(** A frame of the server's own, under the next sequence number; [ok] when the
    socket took it. *)
Definition send (type : string) (ok : bool) (c : conn) : conn :=
  Conn (last_seq c) (handled_seq c) (acked_seq c) (frames_since_ack c) (ack_frozen c) (last_ack_at c) (last_heartbeat_at c)
    (recv_generation c) (send_generation c) (outbound_seq c + 1)
    (if ok then sent c ++ [(outbound_seq c, type)] else sent c) (log c).

(** [flush_data_ack]: [false] when the send failed. *)
Definition flush_data_ack (force ok : bool) (now : Z) (c : conn) : conn * bool :=
  if negb ack_data_requested || ack_frozen c then (c, true) else
  match handled_seq c with
  | None => (c, true)
  | Some n =>
      if match acked_seq c with Some m => n <=? m | None => false end then (c, true)
      else if negb force && (frames_since_ack c <? ACK_COALESCE_FRAMES) && (now - last_ack_at c <? ACK_COALESCE_SECONDS) then (c, true)
      else
        let c := send TYPE_DATA_ACK ok c in
        if ok then
          (Conn (last_seq c) (handled_seq c) (Some n) 0 (ack_frozen c) now (last_heartbeat_at c) (recv_generation c) (send_generation c)
             (outbound_seq c) (sent c) (log c ++ [Acknowledged n]), true)
        else (c, false)
  end.

Definition freeze (c : conn) : conn :=
  Conn (last_seq c) (handled_seq c) (acked_seq c) (frames_since_ack c) (ack_frozen c || ack_data_requested) (last_ack_at c)
    (last_heartbeat_at c) (recv_generation c) (send_generation c) (outbound_seq c) (sent c) (log c ++ [Unreadable]).

Definition with_session (s : option Z) (c : conn) : conn :=
  Conn s (handled_seq c) (acked_seq c) (frames_since_ack c) (ack_frozen c) (last_ack_at c) (last_heartbeat_at c)
    (recv_generation c) (send_generation c) (outbound_seq c) (sent c) (log c).

Definition beat (now : Z) (c : conn) : conn :=
  Conn (last_seq c) (handled_seq c) (acked_seq c) (frames_since_ack c) (ack_frozen c) (last_ack_at c) now
    (recv_generation c) (send_generation c) (outbound_seq c) (sent c) (log c).

Definition rekeyed (c : conn) : conn :=
  Conn (last_seq c) (handled_seq c) (acked_seq c) (frames_since_ack c) (ack_frozen c) (last_ack_at c) (last_heartbeat_at c)
    (recv_generation c + 1) (send_generation c) (outbound_seq c) (sent c) (log c).

(** A [transport.rekey] announcement: the right direction, and the next
    generation. *)
Definition rekey_ok (c : conn) (p : list (string * json)) : bool :=
  match rekey_payload p with
  | Some (direction, generation) => String.eqb direction REKEY_DIRECTION_OUTBOUND && (generation =? recv_generation c + 1)
  | None => false
  end.

Definition active (i : Z) (w : world X) : bool :=
  match agents (reg w) !! i with Some a => bool_decide (a_status a = Active) | None => false end.

(** One message off the socket: [None] when it did not decrypt, otherwise as it
    decoded.  The last component says whether the loop goes on. *)
Definition receive (i : Z) (message : option (option frame)) (now : Z) (ok : bool) (cw : conn * world X) : (conn * world X) * bool :=
  let '(c, w) := cw in
  match message with
  | None => ((freeze c, w), true)
  | Some raw =>
      if negb (active i w) then (((flush_data_ack true ok now c).1, w), false) else
      let '(r, s) := receive_frame_receipt raw (last_seq c) in
      let c := with_session s c in
      match r with
      | Terminal n reason => ((note_handled n (Refused n reason) c, record_violation i reason w), true)
      | Unusable reason => ((freeze c, record_violation i reason w), true)
      | Accepted f =>
          let '(c, w) := if String.eqb (f_type f) TYPE_HEARTBEAT then (beat now c, record_tls_pin i (payload f) w) else (c, w) in
          if String.eqb (f_type f) TYPE_TRANSPORT_REKEY then
            if rekey_ok c (payload f) then ((note_handled (seq f) (Handled (seq f)) (rekeyed c), w), true)
            else ((c, with_reg (record_event i "protocol_violation" None (JObj [("reason", JStr "invalid_transport_rekey"); ("error", JStr (rekey_error (payload f) (recv_generation c)))]) (reg w)) w), false)
          else
            match dispatch_frame i f w with
            | Some w => ((note_handled (seq f) (Handled (seq f)) c, w), true)
            | None => ((c, w), false)
            end
      end
  end.
(* ===== verification/Monitor.v ===== *)
(** The monitor state machine ([services/monitoring/state.py]): the pure decision
    on one check result, its application to the monitor's row, and what a whole
    sequence of results leads to. *)
From S2P Require Import Prelude.
Open Scope Z_scope.

Module Monitor.

(** A stored status is text or absent. *)
Definition UP : string := "up".
Definition DOWN : string := "down".
Definition PENDING : string := "pending".

Inductive notify := NotifyDown | NotifyRecovered.

Record state_decision := StateDecision {
  new_status : string;
  retries : Z;
  event_type : option string;
  notification : option notify
}.

Definition status_is (s : option string) (x : string) : bool := bool_decide (s = Some x).

Definition decide (prev_status : option string) (prev_retries : Z) (up : bool) (max_retries : Z) : state_decision :=
  if up then
    if status_is prev_status UP then StateDecision UP 0 None None
    else StateDecision UP 0 (Some "up") (if status_is prev_status DOWN then Some NotifyRecovered else None)
  else
    let retries := prev_retries + 1 in
    if negb (status_is prev_status DOWN) && (retries <=? max_retries)
    then StateDecision PENDING retries (if status_is prev_status PENDING then None else Some "pending") None
    else if status_is prev_status DOWN then StateDecision DOWN retries None None
    else StateDecision DOWN retries (Some "down") (Some NotifyDown).

(** The columns of [monitor_items] the machine reads or writes; times in
    microseconds, intervals in seconds. *)
Record item := Item {
  item_id : Z;
  name : string;
  interval_secs : Z;
  retry_interval_secs : option Z;
  max_retries : Z;
  last_status : option string;
  consecutive_failures : Z;
  last_polled_at : option Z;
  last_status_change_at : option Z;
  next_due_at : option Z
}.

Record monitor_event := MonitorEvent {
  ev_item : Z;
  ev_type : string;
  status_from : option string;
  status_to : string;
  ev_msg : string;
  duration_secs : option Z
}.

Record transition := AppliedTransition {
  tr_item : Z;
  tr_name : string;
  tr_from : option string;
  tr_to : string;
  tr_msg : string;
  tr_notify : option notify;
  occurred_at : Z
}.

Record check := Check { is_up : bool; msg : string; checked_at : Z }.

Section Apply.
(** [round(d.total_seconds(), 1)] of a number of microseconds, in tenths. *)
Variable round1 : Z -> Z.

(** [apply_result] on the locked row: the row, the appended event, the return value. *)
Definition apply_to (i : item) (c : check) : item * option monitor_event * option transition :=
  let d := decide (last_status i) (consecutive_failures i) (is_up c) (max_retries i) in
  let due := if String.eqb (new_status d) PENDING
             then Some (checked_at c + 1000000 * match retry_interval_secs i with
                                                 | Some r => if r =? 0 then interval_secs i else r
                                                 | None => interval_secs i
                                                 end)
             else next_due_at i in
  let row changed := Item (item_id i) (name i) (interval_secs i) (retry_interval_secs i) (max_retries i)
                       (Some (new_status d)) (retries d) (Some (checked_at c)) changed due in
  match event_type d with
  | None => (row (last_status_change_at i), None, None)
  | Some e =>
      (row (Some (checked_at c)),
       Some (MonitorEvent (item_id i) e (last_status i) (new_status d) (String.substring 0 2000 (msg c))
               ((fun t => round1 (checked_at c - t)) <$> last_status_change_at i)),
       Some (AppliedTransition (item_id i) (name i) (last_status i) (new_status d) (msg c) (notification d) (checked_at c)))
  end.

(** [apply_result(db, item_id, ...)] over the table and the event log. *)
Definition apply_result (items : gmap Z item) (log : list monitor_event) (id : Z) (c : check) :
    gmap Z item * list monitor_event * option transition :=
  match items !! id with
  | None => (items, log, None)
  | Some i => let '(i', e, t) := apply_to i c in (<[id := i']> items, log ++ option_list e, t)
  end.

(** A sequence of results for one monitor. *)
Fixpoint apply_all (i : item) (cs : list check) : item * list monitor_event * list transition :=
  match cs with
  | [] => (i, [], [])
  | c :: cs =>
      let '(i1, e, t) := apply_to i c in
      let '(i2, es, ts) := apply_all i1 cs in
      (i2, option_list e ++ es, option_list t ++ ts)
  end.

(** *** The state is a function of the trailing failures *)

(** How many results at the end of the sequence are failures; [n] before it. *)
Definition failing (n : Z) (cs : list check) : Z := foldl (fun n c => if is_up c then 0 else n + 1) n cs.

Definition status_after (max n : Z) : string := if n =? 0 then UP else if n <=? max then PENDING else DOWN.

(** The row agrees with [n] trailing failures. *)
Definition settled (i : item) (n : Z) : Prop :=
  consecutive_failures i = n /\ 0 <= n /\
  (last_status i = Some (status_after (max_retries i) n) \/
   n = 0 /\ last_status i <> Some DOWN /\ last_status i <> Some PENDING).

Lemma is_true s x : status_is s x = true <-> s = Some x.
Proof. unfold status_is. apply bool_decide_eq_true. Qed.

Lemma is_false s x : status_is s x = false <-> s <> Some x.
Proof. unfold status_is. apply bool_decide_eq_false. Qed.

Lemma apply_fields i c :
  let '(i', _, _) := apply_to i c in
  let d := decide (last_status i) (consecutive_failures i) (is_up c) (max_retries i) in
  max_retries i' = max_retries i /\ last_status i' = Some (new_status d) /\ consecutive_failures i' = retries d.
Proof. unfold apply_to. by destruct (event_type _). Qed.

Lemma decide_settled i n up : 0 <= max_retries i -> settled i n ->
  let d := decide (last_status i) (consecutive_failures i) up (max_retries i) in
  let n' := if up then 0 else n + 1 in
  retries d = n' /\ new_status d = status_after (max_retries i) n'.
Proof.
  intros Hm (Hn & H0 & Hs). unfold decide, status_after. rewrite Hn. destruct up; [by destruct (status_is _ UP) |].
  assert (status_is (last_status i) DOWN = negb (n =? 0) && (max_retries i <? n)) as ->.
  { unfold status_after in Hs. destruct Hs as [-> | (-> & Hd & _)]; [| by apply is_false].
    destruct (Z.eqb_spec n 0), (Z.leb_spec n (max_retries i)), (Z.ltb_spec (max_retries i) n); try done; lia. }
  destruct (Z.eqb_spec n 0), (Z.eqb_spec (n + 1) 0), (Z.ltb_spec (max_retries i) n), (Z.leb_spec (n + 1) (max_retries i));
    simpl; try done; lia.
Qed.

Lemma apply_settled i n c : 0 <= max_retries i -> settled i n ->
  let '(i', _, _) := apply_to i c in
  max_retries i' = max_retries i /\ settled i' (if is_up c then 0 else n + 1) /\
  last_status i' = Some (status_after (max_retries i') (if is_up c then 0 else n + 1)).
Proof.
  intros Hm Hs. pose proof (apply_fields i c) as Hf. pose proof (decide_settled i n (is_up c) Hm Hs) as [H1 H2].
  destruct (apply_to i c) as [[i' e] t]. destruct Hf as (E1 & E2 & E3). rewrite H2 in E2. rewrite H1 in E3.
  destruct Hs as (_ & H0 & _). unfold settled. rewrite E1, E2, E3. destruct (is_up c); split_and!; auto; lia.
Qed.

Lemma apply_all_settled i n cs : 0 <= max_retries i -> settled i n ->
  let '(i', _, _) := apply_all i cs in max_retries i' = max_retries i /\ settled i' (failing n cs) /\
    (cs <> [] -> last_status i' = Some (status_after (max_retries i) (failing n cs))).
Proof.
  revert i n. induction cs as [| c cs IH]; intros i n Hm Hs; [done |]. simpl.
  pose proof (apply_settled i n c Hm Hs) as H1. destruct (apply_to i c) as [[i1 e] t].
  destruct H1 as (E1 & H1 & H1'). specialize (IH i1 (if is_up c then 0 else n + 1)). rewrite E1 in IH.
  specialize (IH Hm H1). destruct (apply_all i1 cs) as [[i2 es] ts] eqn:E. destruct IH as (E2 & H2 & H3).
  unfold failing in *. simpl. split_and!; [congruence | done |]. intros _.
  destruct cs as [| c' cs]; [| by apply H3]. simpl in E. simplify_eq. simpl. by rewrite H1', E1.
Qed.


(** *** Notifications and the event log *)

Fixpoint alternates (down : bool) (ns : list notify) : Prop :=
  match ns with
  | [] => True
  | NotifyRecovered :: ns => down = true /\ alternates false ns
  | NotifyDown :: ns => down = false /\ alternates true ns
  end.

(** Each event starts from the status the one before it ended in. *)
Fixpoint linked (from : option string) (es : list monitor_event) : Prop :=
  match es with
  | [] => True
  | e :: es => status_from e = from /\ Some (status_to e) <> from /\ linked (Some (status_to e)) es
  end.

Definition notifications (ts : list transition) : list notify := omap tr_notify ts.

(** Whatever the results and the stored row, the notifications a monitor emits
    alternate between down and recovered, starting with the one its status calls
    for, and its event log is a chain: each event starts from the status the
    previous one ended in and changes it. *)
Theorem notifications_alternate i cs :
  let '(_, es, ts) := apply_all i cs in
  alternates (status_is (last_status i) DOWN) (notifications ts) /\ linked (last_status i) es /\
  map status_to es = map tr_to ts.
Proof.
  revert i. induction cs as [| c cs IH]; intros i; [done |]. simpl.
  destruct (apply_to i c) as [[i1 e] t] eqn:Ea. specialize (IH i1).
  destruct (apply_all i1 cs) as [[i2 es] ts]. destruct IH as (IH1 & IH2 & IH3).
  unfold apply_to in Ea. set (d := decide _ _ _ _) in Ea.
  assert (last_status i1 = Some (new_status d)) as Es by (destruct (event_type d); simplify_eq; done).
  rewrite Es in IH1, IH2.
  assert (e = None /\ t = None /\ Some (new_status d) = last_status i \/
    exists x y, e = Some x /\ t = Some y /\ status_from x = last_status i /\ status_to x = new_status d /\
      tr_to y = new_status d /\ tr_notify y = notification d /\ Some (new_status d) <> last_status i) as Hcase.
  { clear -Ea. unfold decide in d. destruct (is_up c) eqn:?.
    - destruct (status_is (last_status i) UP) eqn:E; subst d; simpl in Ea; simplify_eq.
      + left. apply is_true in E. by rewrite E.
      + right. do 2 eexists. split_and!; try done. by apply not_eq_sym, is_false.
    - destruct (status_is (last_status i) DOWN) eqn:E; subst d; simpl in *.
      + simplify_eq. left. apply is_true in E. by rewrite E.
      + destruct (_ <=? _); simpl in *.
        * destruct (status_is (last_status i) PENDING) eqn:E'; simplify_eq.
          -- left. apply is_true in E'. by rewrite E'.
          -- right. do 2 eexists. split_and!; try done. by apply not_eq_sym, is_false.
        * simplify_eq. right. do 2 eexists. split_and!; try done. by apply not_eq_sym, is_false. }
  destruct Hcase as [(-> & -> & E) | (x & y & -> & -> & E1 & E2 & E3 & E4 & E5)]; simpl.
  - rewrite E in IH1, IH2. done.
  - split_and!; [| done | by rewrite E2 | by rewrite E2 | by rewrite E2, E3, IH3].
    unfold notifications. simpl. rewrite E4. subst d. clear -IH1. revert IH1. unfold decide.
    destruct (is_up c).
    + destruct (status_is (last_status i) UP) eqn:E; simpl; [apply is_true in E; by rewrite E |].
      by destruct (status_is (last_status i) DOWN).
    + destruct (status_is (last_status i) DOWN) eqn:E; simpl; [done |]. by destruct (_ <=? _).
Qed.
End Apply.

Definition lab_item : item := Item 1 "gw" 60 (Some 20) 2 None 0 None None None.
Definition lab_checks : list check :=
  map (fun '(u, t) => Check u "" t) [(true, 1); (false, 2); (false, 3); (false, 4); (false, 5); (true, 6)].


Example lab_notifications :
  let '(_, _, ts) := apply_all (fun d => d) lab_item lab_checks in notifications ts = [NotifyDown; NotifyRecovered].
Proof. vm_compute. reflexivity. Qed.

End Monitor.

--------------------------------

Your assignment | Filter the entries and keep only the lines holding "unfold".

Answer to the problem |
Proof. unfold status_is. apply bool_decide_eq_true. Qed.
Proof. unfold status_is. apply bool_decide_eq_false. Qed.
Proof. unfold apply_to. by destruct (event_type _). Qed.
  intros Hm (Hn & H0 & Hs). unfold decide, status_after. rewrite Hn. destruct up; [by destruct (status_is _ UP) |].
  { unfold status_after in Hs. destruct Hs as [-> | (-> & Hd & _)]; [| by apply is_false].
  destruct Hs as (_ & H0 & _). unfold settled. rewrite E1, E2, E3. destruct (is_up c); split_and!; auto; lia.
  unfold failing in *. simpl. split_and!; [congruence | done |]. intros _.
  unfold apply_to in Ea. set (d := decide _ _ _ _) in Ea.
  { clear -Ea. unfold decide in d. destruct (is_up c) eqn:?.
    unfold notifications. simpl. rewrite E4. subst d. clear -IH1. revert IH1. unfold decide.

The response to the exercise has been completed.